5 Questions for Delivering Messages That Matter:
What is the core of your message?
Why does it matter to the person(s) you are delivering it to?
Where do they currently “live” on the core of your message?
Where do you want to take them on the core of your message?
How will their world be different after you deliver your message?
Let’s break these questions down.
1. What is the core of your message?
What is the single most important thing you want to convey? Boil it down into one sentence. Be as succinct and specific as you can. When we try to cram too many concepts into one message, we can lose our audience, leaving them confused and even frustrated.
2. Why does it matter to the person (s) you are delivering it to?
Why it matters to you isn’t nearly as important as why it matters to them. How is your message relevant to them? What will it do for them? What is their reason for caring about what you say? Seeing your message through their eyes will allow you to craft it with them in mind.
3. Where do they currently “live” on the core of your message?
What does their current reality look like on this? What do they currently believe is true about this? How do they currently feel about this? Understanding where they are right now will help you map out how to get them where you want them to go (see below).
4. Where do you want to take them on the core of your message?
Messages the matter move a person from Point A to Point B. In question 3, you’ve determined where Point A is. Now it’s time to decide on a specific Point B. Do you want to take them from thinking/feeling one way about something to thinking/feeling another way? Do you want to take them from doing their job one way to doing their job in another way? Do you want to take them from viewing your organization one way to viewing your organization another way?

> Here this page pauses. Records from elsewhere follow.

Lemma in_priority_order_trans (a b c : str) :
  in_priority_order a b -> in_priority_order b c -> in_priority_order a c.
Proof.
  unfold in_priority_order.
  intros [H1 | [H1 C1]] [H2 | [H2 C2]]; try (left; lia).
  right; split; [lia |].
  intros Hgt.
  destruct (str_compare a b) eqn:Eab; try congruence;
    destruct (str_compare b c) eqn:Ebc; try congruence.
  - apply str_compare_eq in Eab, Ebc; subst.
    rewrite (proj2 (str_compare_eq c c) eq_refl) in Hgt; discriminate.
  - apply str_compare_eq in Eab; subst; congruence.
  - apply str_compare_eq in Ebc; subst; congruence.
  - rewrite (str_compare_trans _ _ _ Eab Ebc) in Hgt; discriminate.
Qed.

Lemma StronglySorted_impl (A : Type) (R S : A -> A -> Prop) (l : list A) :
  (forall x y, R x y -> S x y) -> StronglySorted R l -> StronglySorted S l.
Proof.
  intros HRS; induction 1 as [| x l Hl IH Hx]; constructor.
  - exact IH.
  - eapply Forall_impl; [| exact Hx]; intros y; apply HRS.
Qed.

(** C7: [prioritize_files] returns its input reordered (a permutation of
    it), sorted by the key (negated tier value, path string): descending
    tier first and, for two files of equal tier, ascending lexicographic
    order of their paths; and the sort is stable, files with the same key
    keeping their relative order. *)
Theorem prioritize_files_sorted (file_paths : list str) :
  Permutation file_paths (prioritize_files file_paths) /\
  StronglySorted in_priority_order (prioritize_files file_paths) /\
  forall x, filter (same_key x) (prioritize_files file_paths)
            = filter (same_key x) file_paths.
Proof.
  rewrite prioritize_files_py_sort.
  split; [apply py_sort_perm | split].
  - apply StronglySorted_impl
      with (R := not_after (fun a b => key_lt (tier a, a) (tier b, b))).
    + intros a b; apply key_lt_false_iff.
    + apply py_sort_sorted.
      * intros a b Hlt.
        destruct (key_lt (tier b, b) (tier a, a)) eqn:Hba; [| reflexivity].
        assert (Hab : in_priority_order b a).
        { apply key_lt_false_iff.
          destruct (key_lt (tier a, a) (tier b, b)) eqn:E; [| reflexivity].
          exfalso; clear Hlt.
          unfold key_lt, str_lt in *; simpl in *.
          rewrite (str_compare_antisym a b) in Hba.
          destruct (str_compare a b); simpl in *;
            rewrite ?andb_false_r, ?orb_false_r, ?andb_true_r in *;
            rewrite ?orb_true_iff, ?Z.ltb_lt, ?Z.eqb_eq in *; lia. }
        apply key_lt_false_iff in Hab; congruence.
      * intros a b c; unfold not_after.
        rewrite !key_lt_false_iff; apply in_priority_order_trans.
  - intros x; apply py_sort_stable.
    intros a b Ha Hb; unfold same_key in Ha, Hb.
    apply andb_true_iff in Ha, Hb.
    destruct Ha as [_ Ha], Hb as [_ Hb].
    apply str_eqb_eq in Ha, Hb; subst a b.
    apply key_lt_false_iff; right; split; [reflexivity |].
    rewrite (proj2 (str_compare_eq x x) eq_refl); discriminate.
Qed.

(** The prioritizer on the list of the test suite. *)
Lemma prioritize_files_sample :
  prioritize_files
    (map py ["docs/notes.md"; "src/__init__.py"; "src/core/node.py";
             "tests/test_node.py"; "pyproject.toml"; ".gitignore";
             "README.md"; "build/script.js"]%string)
  = map py ["README.md"; "pyproject.toml"; ".gitignore"; "src/core/node.py";
            "tests/test_node.py"; "docs/notes.md"; "build/script.js";
            "src/__init__.py"]%string.
Proof. vm_compute. reflexivity. Qed.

5. How will their world be different as a result of your message?
Will their life be easier? Harder? Will they see their job differently? Will they see you differently? Will they feel happier? Sadder? Understanding the “change” that will occur because of your message allows you to infuse your message with empathy.
I know. This sounds like a lot of work. Guess what? Being a successful leader right now IS a lot of work. However, there is a silver lining. Working with these questions over and over again builds a kind of muscle memory in our brains. You’ll work through them faster every time and eventually, they will be become automatic.
The payoff? The people you talk with will feel that you “get” them and this kind of understanding builds connection and trust - things that are in short supply these days.
I challenge you to give this framework a try the next time you have an important message to deliver. If you need help, just click on the “Book a Call” button above to schedule a complimentary session with me.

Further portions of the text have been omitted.